Doctor of Philosophy

Major

Physics

Major Professor

Christine E. Nattrass

Committee Members

Tova R. Holmes, Kenneth F. Read Jr., Jamie B. Coble, Christine E. Nattrass

Abstract

At the Relativistic Heavy Ion Collider at Brookhaven National Laboratory, heavy ions are collided at ultra-relativistic speeds. The motivation for these collisions is to study an extreme form of Quantum Chromodynamical matter called Quark-Gluon Plasma (QGP). The QGP can be studied using collimated sprays of particles that are products of initial hard-scatterings between colliding partons in the moments prior to the production of QGP. These collimated sprays of particles are called jets. Comparing how jets are modified in heavy ion collision systems to that of proton-proton collisions, where QGP production is not expected, provides a useful tool to probe the strongly interacting medium and test predictions of Quantum Chromodynamics.

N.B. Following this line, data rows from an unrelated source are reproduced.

(* ===== verification/LoginLimiterFacts.v ===== *)
(** * What the login rate limiter guarantees

    Histories of [LoginLimiter] calls by any number of threads: the tables stay bounded
    and together, the recent failed and open attempts are bounded in number, a lockout
    ends with its window, and the one way a call can fail by itself. *)
From S2P Require Import Prelude Sha256 LoginLimiter.

(** ** Queues *)
Lemma deque_remove_Some x q q' :
  deque_remove x q = Some q' -> exists a b, q = (a ++ x :: b)%list /\ q' = (a ++ b)%list.
Proof.
  revert q'. induction q as [|y q IH]; intros q' H; simpl in H; [done|].
  case_bool_decide; [simplify_eq; by exists [], q'|].
  destruct (deque_remove x q) as [r|]; simplify_eq/=. destruct (IH r eq_refl) as (a & b & -> & ->).
  by exists (y :: a), b.
Qed.

Lemma deque_remove_None x q : deque_remove x q = None -> x ∉ q.
Proof.
  induction q as [|y q IH]; simpl; intros H; [apply not_elem_of_nil|].
  case_bool_decide; [done|]. destruct (deque_remove x q); [done|].
  intros [->|?]%elem_of_cons; [done|]. by apply IH.
Qed.

(** Removing an element of a duplicate-free queue removes just it. *)
Lemma deque_remove_rest x q q' :
  NoDup q -> deque_remove x q = Some q' ->
  NoDup q' /\ (forall y, y ∈ q' <-> y ∈ q /\ y <> x) /\ (length q = S (length q')) /\ x ∈ q.
Proof.
  intros Hn (a & b & -> & ->)%deque_remove_Some. rewrite NoDup_app in Hn.
  destruct Hn as (Ha & Hab & (Hx & Hb)%NoDup_cons).
  split_and!.
  - apply NoDup_app. split_and!; [done| |done]. intros y Hy Hb'. apply (Hab y Hy). by right.
  - intros y. rewrite !elem_of_app, elem_of_cons. split; [|naive_solver].
    intros [Hy|Hy]; (split; [naive_solver|]); intros ->; [|done]. apply (Hab x Hy). by left.
  - rewrite !length_app. simpl. lia.
  - rewrite elem_of_app, elem_of_cons. naive_solver.
Qed.
(** ** A controller that starts, logs in and out *)
Definition example_hash (password : string) : string := "h:" +:+ password.
Definition example_verify (verifier password : string) : bool := bool_decide (verifier = example_hash password).
Definition empty_db : AuthDb := {| users := []; sessions := [] |}.
Definition admin_db : AuthDb := {|
  users := [{| user_id := "u1"; user_subject := "admin"; user_role := "administrator"; disabled_at := None;
               password_verifier := Some "h:secret" |}];
  sessions := [] |}.
Definition drawn_first : Drawn := {|
  drawn_token := "AAAAAAAAAAAAAAAAAAAAAAAAAAAAAAAAAAAAAAAAAAA";
  drawn_csrf := "BBBBBBBBBBBBBBBBBBBBBBBBBBBBBBBBBBBBBBBBBBB"; drawn_id := "s1" |}.
Definition drawn_second : Drawn := {|
  drawn_token := "CCCCCCCCCCCCCCCCCCCCCCCCCCCCCCCCCCCCCCCCCCC";
  drawn_csrf := "DDDDDDDDDDDDDDDDDDDDDDDDDDDDDDDDDDDDDDDDDDD"; drawn_id := "s2" |}.
Definition example_limiter : LoginRateLimiter :=
  match default_limiter with
  | Ok l => l
  | Raise _ => Build_LoginRateLimiter [] 0 0 0 0 0 ∅ ∅ [] ∅ 0
  end.
(** Another login and a restart. *)
Definition example_steps : list auth_step := [
  Login_ "admin" "secret" 1 2 (seconds 60) drawn_second; Bootstrap_ "secret" "u2";
  Logout_ (drawn_token drawn_second) (seconds 90)].

Lemma admin_db_ok : db_ok admin_db.
Proof. by constructor; apply (bool_decide_unpack _). Qed.

Definition first_login := login example_verify "admin" "secret" 0 0 0 drawn_first example_limiter admin_db.

Lemma login_needs_administrator_witness :
  exists l' db' issued, first_login = (l', db', Ok issued) /\
  (exists att, snd (reserve "admin" 0 example_limiter) = Ok (Some att)) /\
  (exists u v, u ∈ users admin_db /\ user_subject u = _ADMIN_SUBJECT /\ user_role u = ADMIN_ROLE /\
     disabled_at u = None /\ password_verifier u = Some v /\ example_verify v "secret" = true) /\
  actor_role (identity_actor (issued_identity issued)) = ADMIN_ROLE /\
  identity_expires_at (issued_identity issued) = 0 + _SESSION_LIFETIME.
Proof.
  eexists _, _, _. split; [vm_compute; reflexivity|].
  eapply (login_needs_administrator example_verify "admin" "secret" 0 0 0 drawn_first example_limiter admin_db).
  vm_compute. reflexivity.
Defined.

Lemma session_resolves_witness :
  exists l' db' issued, first_login = (l', db', Ok issued) /\
  resolve (issued_token issued) (seconds 3600)
    (snd (run_steps example_verify example_hash example_steps (l', db'))) = Ok (issued_identity issued).
Proof.
  eexists _, _, _. split; [vm_compute; reflexivity|].
  eapply (session_resolves example_verify example_hash "admin" "secret" 0 0 0 drawn_first example_limiter admin_db).
  - apply admin_db_ok.
  - vm_compute. reflexivity.
  - repeat constructor; simpl; [unfold seconds; lia|by vm_compute].
  - unfold seconds, _SESSION_LIFETIME, seconds. lia.
Defined.

Definition first_db : AuthDb := snd (fst first_login).
Definition first_identity : BrowserIdentity := {|
  identity_actor := {| actor_subject := "admin"; actor_role := "administrator" |};
  identity_expires_at := _SESSION_LIFETIME; identity_session := "s1" |}.

Lemma logged_out_for_good_witness :
  resolve (drawn_token drawn_first) 4 first_db = Ok first_identity /\
  exists db'', logout (drawn_token drawn_first) 5 first_db = Ok db'' /\
  resolve (drawn_token drawn_first) 6 (snd (run_steps example_verify example_hash example_steps (example_limiter, db''))) <>
    Ok first_identity.
Proof.
  split; [vm_compute; reflexivity|]. eexists. split; [vm_compute; reflexivity|].
  apply (logged_out_for_good example_verify example_hash (drawn_token drawn_first) 5 first_db).
  - by constructor; apply (bool_decide_unpack _); vm_compute.
  - vm_compute. reflexivity.
  - repeat constructor; simpl. by vm_compute.
Defined.
Lemma candidate_rot now index s cursor rows :
  (forall k, k ∈ d_key <$> List.filter (fun r => is_due now r && belongs sources index s r) rows <-> k ∈ ks) ->
  d_key <$> candidate key_lt sources now index s cursor rows = head (rot cursor).
Proof.
  intros Hk. unfold candidate. set (due := List.filter _ rows) in *.
  destruct cursor as [c|]; simpl; [|by apply least_head].
  assert (forall k, k ∈ d_key <$> List.filter (fun r => key_lt c (d_key r)) due <-> k ∈ List.filter (key_lt c) ks) as Hf.
  { intros k. rewrite list_elem_of_fmap. rewrite list_elem_of_In, List.filter_In, <- list_elem_of_In, <- Hk, list_elem_of_fmap.
    split.
    - intros (r & -> & Hr). apply list_elem_of_In, List.filter_In in Hr as [Hr Hlt]. split; [|done]. exists r.
      by rewrite list_elem_of_In.
    - intros [(r & -> & Hr) Hlt]. exists r. split; [done|]. apply list_elem_of_In, List.filter_In. by rewrite <- list_elem_of_In. }
  assert (StronglySorted key_ltP (List.filter (key_lt c) ks)) as Hsf.
  { pose proof Hsorted as Hs. rewrite (sorted_split c ks Hsorted) in Hs. by apply StronglySorted_app_1_r in Hs. }
  pose proof (least_head _ _ Hsf Hf) as Hl.
  destruct (least key_lt (List.filter _ due)) as [r|]; simpl in *.
  - destruct (List.filter (key_lt c) ks); [done|]. by simplify_eq/=.
  - destruct (List.filter (key_lt c) ks) as [|x A] eqn:EA; [|done]. simpl.
    pose proof (sorted_split c ks Hsorted) as Es. rewrite EA, app_nil_r in Es. rewrite <- Es. by apply least_head.
Qed.
End order.
(* ===== verification/EvidenceRepeatsFacts.v ===== *)
(** * Repeated evidence: theorems

    The events of a (Spark, command), the invariant of the log, what noting a failure or a
    success counts, and that deleting the history the retention rule gives up changes
    nothing anybody is shown. *)
From stdpp Require Import sorting.
From S2P Require Import Prelude Vocabulary Recovery SparkAttempts SparkOrder EvidenceRepeats.

(** ** The events of one (Spark, command) *)
Definition of_pair (p : string * string) (o : EvidenceOrder) : bool := bool_decide (order_pair o = p).
Definition pair_events (db : EvidenceDb) (p : string * string) : list (string * RepeatedEvidence) :=
  flat_map order_events (List.filter (of_pair p) (orders db)).
Definition unreadable_pair (db : EvidenceDb) (p : string * string) : bool :=
  existsb (fun o => of_pair p o && is_unreadable o) (orders db).
Definition is_open (cleared : Z) (e : RepeatedEvidence) : bool := negb (is_clear e) && (cleared <? ev_sequence e).

Lemma order_events_bound o x :
  x ∈ order_events o -> fst x = order_id o /\ event_pair (snd x) = order_pair o /\ 0 < ev_sequence (snd x).
Proof.
  unfold order_events, owner_evidence. simpl. destruct (order_evidence o) as [|l|]; simpl;
    [by intros ?%elem_of_nil| |by intros ?%elem_of_nil].
  destruct (forallb _ l) eqn:Hall; simpl; [|by intros ?%elem_of_nil].
  intros (e & -> & He)%list_elem_of_fmap. rewrite forallb_forall in Hall.
  apply list_elem_of_In in He. specialize (Hall _ He). simpl in Hall. unfold event_pair, order_pair. simpl. bools.
  split_and!; [done|congruence|lia].
Qed.

Lemma order_events_listed o x : x ∈ order_events o -> snd x ∈ listed o.
Proof.
  unfold order_events, owner_evidence, listed. simpl. destruct (order_evidence o) as [|l|]; simpl;
    [by intros ?%elem_of_nil| |by intros ?%elem_of_nil].
  destruct (forallb _ l); simpl; [|by intros ?%elem_of_nil]. by intros (e & -> & He)%list_elem_of_fmap.
Qed.

Lemma unreadable_column o : is_unreadable o = true -> has_column o = true.
Proof.
  unfold is_unreadable, owner_evidence, has_column. simpl. by destruct (order_evidence o); case_bool_decide.
Qed.
Lemma with_fence_elem db a :
  NoDup (at_fence <$> attempt_rows db) -> a ∈ attempt_rows db -> with_fence db (at_fence a) = Some a.
Proof.
  intros Hn Ha. destruct (with_fence db (at_fence a)) as [x|] eqn:Hg.
  - apply with_fence_Some in Hg as [Hx E]. f_equal. by eapply (key_inj at_fence).
  - apply list_elem_of_In in Ha. pose proof (find_none _ _ Hg a Ha) as Hno. simpl in Hno.
    by rewrite bool_decide_eq_true_2 in Hno.
Qed.

(** The rows an active fence writes: its job, and the one attempt of it that runs. *)
Lemma active_spec db f now j a :
  queue_ok db -> issued db f ->
  _active db f now = Ok (j, a) <->
  j ∈ job_rows db /\ j_id j = af_job_id f /\ a ∈ attempts_of db (j_id j) /\
  at_fence a = af_fence f /\ at_state a = "running" /\ now < to_utc (at_lease_deadline a).
Proof.
  intros Hok (b & Hb & Hbf & Hbj & Hbn & Hbw). unfold _active. split.
  - destruct (get_job db (af_job_id f)) as [j'|] eqn:Hg; [|done].
    destruct (with_fence db (af_fence f)) as [a'|] eqn:Hw; [|done].
    apply get_job_Some in Hg as [Hj Hi]. apply with_fence_Some in Hw as [Ha Hf].
    assert (a' = b) as -> by (eapply (key_inj at_fence); eauto using fences_distinct; congruence).
    destruct (_ || _) eqn:Hcond; [done|].
    destruct (_canonical_targets (j_targets j')); simpl; [|done]. intros [= <- <-].
    rewrite !orb_false_iff, !negb_false_iff, !bool_decide_eq_true in Hcond.
    destruct Hcond as [[[Hc Hr] _] Hl]. split_and!; try done; [|lia].
    apply elem_of_attempts. split; [done|congruence].
  - intros (Hj & Hi & [Ha Haj]%elem_of_attempts & Hf & Hr & Hl). rewrite <- Hi, <- Hf.
    rewrite get_job_elem, with_fence_elem by (done || apply Hok).
    pose proof (jobs_ok _ Hok j Hj) as Hjo.
    assert (a = b) as -> by (eapply (key_inj at_fence); eauto using fences_distinct; congruence).
    assert (b ∈ attempts_of db (j_id j)) as Hin by by apply elem_of_attempts.
    destruct (ok_running _ _ Hjo b Hin Hr) as [Hn _]. rewrite <- Hn, Hbn, Z.eqb_refl.
    rewrite !bool_decide_eq_true_2 by done. destruct (Z.leb_spec (to_utc (at_lease_deadline b)) now); [lia|].
    simpl. destruct (ok_targets _ _ Hjo) as [t ->]. done.
Qed.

Measurements of jets in heavy ion collisions must contend with the high entropy and the presence of a large, fluctuating background of soft particles unrelated to the hard-scattering event. This underlying event and its fluctuations must be well understood in order to correct for it in the most challenging jet kinematic regimes. Jet momentum reconstruction for low momenta jets in heavy ion collisions at the Relativistic Heavy Ion Collider is particularly difficult due to the low initial momentum transfer of the hard-scatterings, and the large fraction of gluon-initiated jets.

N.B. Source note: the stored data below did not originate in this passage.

Definition replace_key (c : context) (name : string) (models_ : option (list string)) (expires : option string)
    : act W (observed GatewayKeyCreated) :=
  let temporary := _rolling_alias name in
  created ← _gateway_create_under c temporary models_ expires None;
  _ ← _forget_intent name true;
  present ← _gateway_exists name;
  _ ← (if (present : bool) then _gateway_delete_alias name else mret tt);
  _ ← _gateway_request (KeyUpdate (created_key created) name);
  found ← _gateway_observe_created (renamed_body name (created_key created) (view_models (created_view created)));
  match found with
  | None => raise (KeyFault "gateway rename effect is unconfirmed")
  | Some _ => _ ← _forget_intent temporary false; mret (Known (with_name name created))
  end.

Definition roll_current (c : context) (name : string) (current : option _LiteLlmKey) : act W (observed GatewayKeyCreated) :=
  match current with
  | None => mret scope_moved
  | Some item =>
      now ← reads (clock E);
      match _remaining (item_expires item) (item_created_at item) now with
      | Raised e => raise e
      | Ret expires => replace_key c name (Some (item_models item)) expires
      end
  end.

Definition _gateway_roll (c : context) (name : string) : act W (observed GatewayKeyCreated) :=
  let temporary := _rolling_alias name in
  pending ← reads (_read_intent c temporary);
  match pending with
  | Some body =>
      renamed ← _gateway_observe_created (with_alias name body);
      match renamed with
      | Some v => _ ← _forget_intent temporary false; mret (Known v)
      | None =>
          _ ← _gateway_alias_info name;
          replace_key c name (Some (models body)) (duration body)
      end
  | None =>
      current ← _gateway_alias_info name;
      match current with
      | Some _ => roll_current c name current
      | None => surviving ← _gateway_alias_info temporary; roll_current c name surviving
      end
  end.

(** ** Mutations *)
Definition replayed (alias : string) (body : _KeyGenerateRequest) (secret : string) (id : option string) : GatewayKeyCreated := {|
  created_view := {| view_name := without_rolling alias; view_models := models body; view_created_at := None;
                     view_expires_at := None; view_last_used_at := None |};
  created_key := secret; created_request_id := id |}.

Definition with_request (id : string) (v : observed GatewayKeyCreated) : observed GatewayKeyCreated :=
  match v with
  | Known v => Known {| created_view := created_view v; created_key := created_key v; created_request_id := Some id |}
  | u => u
  end.

(** [reconcile] of [_mutation_request] *)
Definition reconcile_mutation (alias identity : string) (action : act W (observed GatewayKeyCreated))
    : act W (observed GatewayKeyCreated) :=
  receipt ← reads (_read_receipt (_receipt_path alias identity));
  match receipt with
  | Some r =>
      if superseded r then mret scope_moved
      else
        match completed r, key (receipt_body r) with
        | true, Some secret => mret (Known (replayed alias (receipt_body r) secret None))
        | _, _ => action
        end
  | None => action
  end.

(** [_mutation_request] *)
Definition conflicts (r : GatewayMutationReceipt) (actor : option string) (kind : GatewayMutationAction) : bool :=
  negb (bool_decide (receipt_actor r = actor)) || negb (bool_decide (receipt_action r = kind)).

Definition _mutation_request (alias : string) (request_id : option string)
    (action : context -> act W (observed GatewayKeyCreated)) (actor : option string) (kind : GatewayMutationAction)
    : act W (observed GatewayKeyCreated) :=
  retained ← reads (_pending_receipt alias);
  identity ← (if truthy_str request_id then mret (default EmptyString request_id)
              else match retained with Some r => mret (receipt_request_id r) | None => effect (draw_uuid E) end : act W string);
  let c := {| c_request := Some identity; c_actor := actor; c_action := kind |} in
  found ← reads (_read_receipt (_receipt_path alias identity));
  let run := r ← _observe_gateway 3 (reconcile_mutation alias identity (action c)); mret (with_request identity r) in
  match found with
  | Some r =>
      if conflicts r actor kind then raise (HttpFault 409 (value InvalidRequestReason.CONFLICT))
      else if superseded r then mret scope_moved
      else
        match completed r, key (receipt_body r) with
        | true, Some secret => mret (Known (replayed alias (receipt_body r) secret (Some identity)))
        | _, _ => run
        end
  | None => run
  end.

(** [create] *)
Definition create_once (name : string) (models_ : option (list string)) (expires secret : option string) (c : context)
    : act W (observed GatewayKeyCreated) :=
  acquired ← effect (claim E name);
  if negb acquired then mret unavailable
  else
    _ ← _restore_request_intent c name;
    known (_gateway_create c name models_ expires secret).

Definition create (name : string) (models_ : option (list string)) (expires secret request_id actor : option string)
    : act W (observed GatewayKeyCreated) :=
  receipt ← reads (fun w => match request_id with Some i => _read_receipt (_receipt_path name i) w | None => None end);
  if match receipt with Some r => replacement (receipt_body r) (default [] models_) expires secret | None => false end
  then raise (HttpFault 422 (value InvalidRequestReason.MALFORMED))
  else
    retained ← reads (_pending_receipt name);
    id ← (match request_id, retained with
          | None, Some r =>
              if replacement (receipt_body r) (default [] models_) expires secret
              then u ← effect (draw_uuid E); mret (Some u)
              else mret (Some (receipt_request_id r))
          | _, _ => mret request_id
          end : act W (option string));
    _mutation_request name id (create_once name models_ expires secret) actor CREATE.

In this analysis, the underlying event in Au+Au collisions at a center of mass energy of 200 GeV is measured using the sPHENIX detector. The spatial and multiplicity correlations for underlying event fluctuations are presented and the sources of underlying event fluctuations are determined and quantified. The fluctuations of the underlying event are found to be primarily driven by statistical fluctuations in particle multiplicity and non-stochastic contributions to the underlying event are found to be primarily due to initial geometric anisotropies in the colliding nuclei.

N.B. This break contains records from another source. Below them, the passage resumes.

(* ===== verification/GatewayKeysFacts.v ===== *)
(** * Gateway client keys: theorems

    A completed receipt is final along every history of requests, so a repeated request gets
    the secret it already got; a revocation that returns left no key of the name.  What is
    assumed of the files and of the foreign service is stated by [FileLaws] and
    [GatewayLaws]. *)
From S2P Require Import Prelude Vocabulary ReasonCodes Json JsonRead Tokens GatewayKeys.

(** ** Effects and what they keep *)

(** Whatever a call answers, it keeps a condition of the world. *)
Definition preserves {W A} (K : W -> Prop) (m : act W A) : Prop := forall w, K w -> K (fst (m w)).

Section effects.
Context {W : Type} (K : W -> Prop).

Lemma preserves_ret {A} (a : A) : preserves K (mret a : act W A).
Proof. by intros w. Qed.
Lemma preserves_raise {A} e : preserves K (raise e : act W A).
Proof. by intros w. Qed.
Lemma preserves_reads {A} (f : W -> A) : preserves K (reads f).
Proof. by intros w. Qed.
Lemma preserves_effect {A} (f : W -> W * A) : (forall w, K w -> K (fst (f w))) -> preserves K (effect f).
Proof. intros H w Hw. unfold effect. specialize (H w Hw). by destruct (f w). Qed.
Lemma preserves_bind {A B} (m : act W A) (f : A -> act W B) :
  preserves K m -> (forall a, preserves K (f a)) -> preserves K (m ≫= f).
Proof.
  intros Hm Hf w Hw. specialize (Hm w Hw). unfold mbind, act_bind. destruct (m w) as [w' [a|e]]; [by apply Hf|done].
Qed.
(** A condition of the value read is known to what follows. *)
Lemma preserves_reads_bind {A B} (f : W -> A) (k : A -> act W B) :
  (forall w, K w -> K (fst (k (f w) w))) -> preserves K (reads f ≫= k).
Proof. intros H w Hw. by apply H. Qed.
Lemma preserves_catch {A} (m : act W A) h : preserves K m -> (forall e, preserves K (h e)) -> preserves K (catch m h).
Proof.
  intros Hm Hh w Hw. specialize (Hm w Hw). unfold catch. destruct (m w) as [w' [a|e]]; [done|by apply Hh].
Qed.
Lemma preserves_observe {A} n (m : act W (observed A)) last : preserves K m -> preserves K (observe_attempts n m last).
Proof.
  intros Hm. revert last. induction n as [|n IH]; intros last w Hw; [done|]. cbn [observe_attempts].
  specialize (Hm w Hw). destruct (m w) as [w' [[a|u]|e]]; simpl in *; [done|by apply IH|].
  destruct (reraised e); [done|by apply IH].
Qed.
End effects.

Create HintDb gateway.
#[export] Hint Resolve preserves_ret preserves_raise preserves_reads : gateway.

(** Walk over a program that keeps a condition everywhere. *)
Ltac keep :=
  repeat first
    [ progress intros
    | apply preserves_ret | apply preserves_raise | apply preserves_reads
    | solve [eauto with gateway]
    | apply preserves_bind | apply preserves_catch | apply preserves_observe
    | match goal with
      | |- preserves _ (if ?b then _ else _) => destruct b
      | |- preserves _ (match ?x with _ => _ end) => destruct x
      | |- preserves _ (let '(_, _) := ?x in _) => destruct x
      end ].

(** What holds after a call that returned, and after one that raised. *)
Definition hoare {W A} (P : W -> Prop) (m : act W A) (Q : A -> W -> Prop) (X : W -> Prop) : Prop :=
  forall w, P w -> match m w with (w', Ret a) => Q a w' | (w', Raised _) => X w' end.

Lemma hoare_bind {W A B} P (m : act W A) (f : A -> act W B) Q R (X : W -> Prop) :
  hoare P m Q X -> (forall a, hoare (Q a) (f a) R X) -> hoare P (m ≫= f) R X.
Proof.
  intros Hm Hf w Hw. specialize (Hm w Hw). unfold mbind, act_bind. destruct (m w) as [w' [a|e]]; [by apply Hf|done].
Qed.
Lemma hoare_weaken {W A} (P P' : W -> Prop) (m : act W A) (Q Q' : A -> W -> Prop) (X X' : W -> Prop) :
  (forall w, P' w -> P w) -> (forall a w, Q a w -> Q' a w) -> (forall w, X w -> X' w) ->
  hoare P m Q X -> hoare P' m Q' X'.
Proof.
  intros Hp Hq Hx H w Hw. specialize (H w (Hp w Hw)). destruct (m w) as [w' [a|e]]; auto.
Qed.
Lemma hoare_preserves {W A} (P X : W -> Prop) (m : act W A) :
  (forall w, P w -> X w) -> preserves P m -> hoare P m (fun _ => P) X.
Proof. intros Hx Hm w Hw. specialize (Hm w Hw). destruct (m w) as [w' [a|e]]; auto. Qed.
Lemma hoare_ret {W A} (P X : W -> Prop) (a : A) (Q : A -> W -> Prop) :
  (forall w, P w -> Q a w) -> hoare P (mret a : act W A) Q X.
Proof. intros H w Hw. by apply H. Qed.
Lemma hoare_raise {W A} (P X : W -> Prop) e (Q : A -> W -> Prop) : (forall w, P w -> X w) -> hoare P (raise e : act W A) Q X.
Proof. intros H w Hw. by apply H. Qed.
Lemma hoare_reads {W A B} (P X : W -> Prop) (f : W -> A) (k : A -> act W B) Q :
  (forall a, hoare (fun w => P w /\ f w = a) (k a) Q X) -> hoare P (reads f ≫= k) Q X.
Proof. intros H w Hw. by apply (H (f w)). Qed.
Lemma hoare_catch {W A} P (m : act W A) h (Q : A -> W -> Prop) (Y X : W -> Prop) :
  hoare P m Q Y -> (forall e, hoare Y (h e) Q X) -> hoare P (catch m h) Q X.
Proof.
  intros Hm Hh w Hw. specialize (Hm w Hw). unfold catch. destruct (m w) as [w' [a|e]]; [done|by apply Hh].
Qed.
(** The loop of attempts under an invariant. *)
Lemma hoare_observe {W A} (P : W -> Prop) (m : act W (observed A)) (Q : A -> W -> Prop) :
  hoare P m (fun a w => match a with Known v => Q v w | UnknownError _ => P w end) P ->
  forall n last, hoare P (observe_attempts n m last) (fun a w => match a with Known v => Q v w | UnknownError _ => P w end) P.
Proof.
  intros Hm n. induction n as [|n IH]; intros last w Hw; cbn [observe_attempts]; [by destruct last|].
  specialize (Hm w Hw). destruct (m w) as [w' [[a|u]|e]]; [done|by apply IH|].
  destruct (reraised e); [done|by apply IH].
Qed.

(** ** Calls of the service

    What keeps a condition under the requests it makes. *)
Section service.
Context {W : Type} (E : Env W) (fromisoformat : string -> option datetime) (K : W -> Prop).
Context (Hread : forall page size secret, preserves K (effect (serve E (KeyList page size)))
                                      /\ preserves K (effect (serve E (KeyInfo secret)))).

Lemma keep_request q : preserves K (effect (serve E q)) -> preserves K (_gateway_request E q).
Proof. intros H. unfold _gateway_request. apply preserves_bind; [done|]. keep. Qed.

Lemma keep_list page size : preserves K (_gateway_request E (KeyList page size)).
Proof. apply keep_request, (Hread page size EmptyString). Qed.
Lemma keep_ask secret : preserves K (_gateway_request E (KeyInfo secret)).
Proof. apply keep_request, (Hread 0 0 secret). Qed.

Lemma keep_page target page : preserves K (read_page E fromisoformat target page).
Proof. unfold read_page. apply preserves_bind; [apply keep_list|]. keep. Qed.

Lemma keep_pages target total n : forall page, preserves K (more_pages E fromisoformat target total page n).
Proof.
  induction n as [|n IH]; intros page; [keep|]. cbn [more_pages]. apply preserves_bind; [apply keep_page|].
  intros [items stated]. destruct (negb _); [keep|]. apply preserves_bind; [apply IH|keep].
Qed.

Lemma keep_raw_keys target : preserves K (_gateway_raw_keys E fromisoformat target).
Proof.
  unfold _gateway_raw_keys. apply preserves_bind; [apply keep_page|]. intros [items total].
  apply preserves_bind; [apply keep_pages|keep].
Qed.

Lemma keep_exists name : preserves K (_gateway_exists E fromisoformat name).
Proof. unfold _gateway_exists. apply preserves_bind; [apply keep_raw_keys|keep]. Qed.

Direct comparisons between jet background subtraction methods are presented based on each jet background subtraction method's ability to suppress underlying event fluctuations. This is the first direct comparison between methods used by different experiments for jet background reconstruction. Machine learning applications to jet background subtraction are presented and their applicability to data is discussed. Interpretable machine learning techniques are applied to previously published jet background subtraction methods and a physics motivation is presented based on learned expressions. We apply a new jet background subtraction method, based on jet constituent multiplicity, to data for the first time. Our findings provide guidance for future jet measurements at sPHENIX.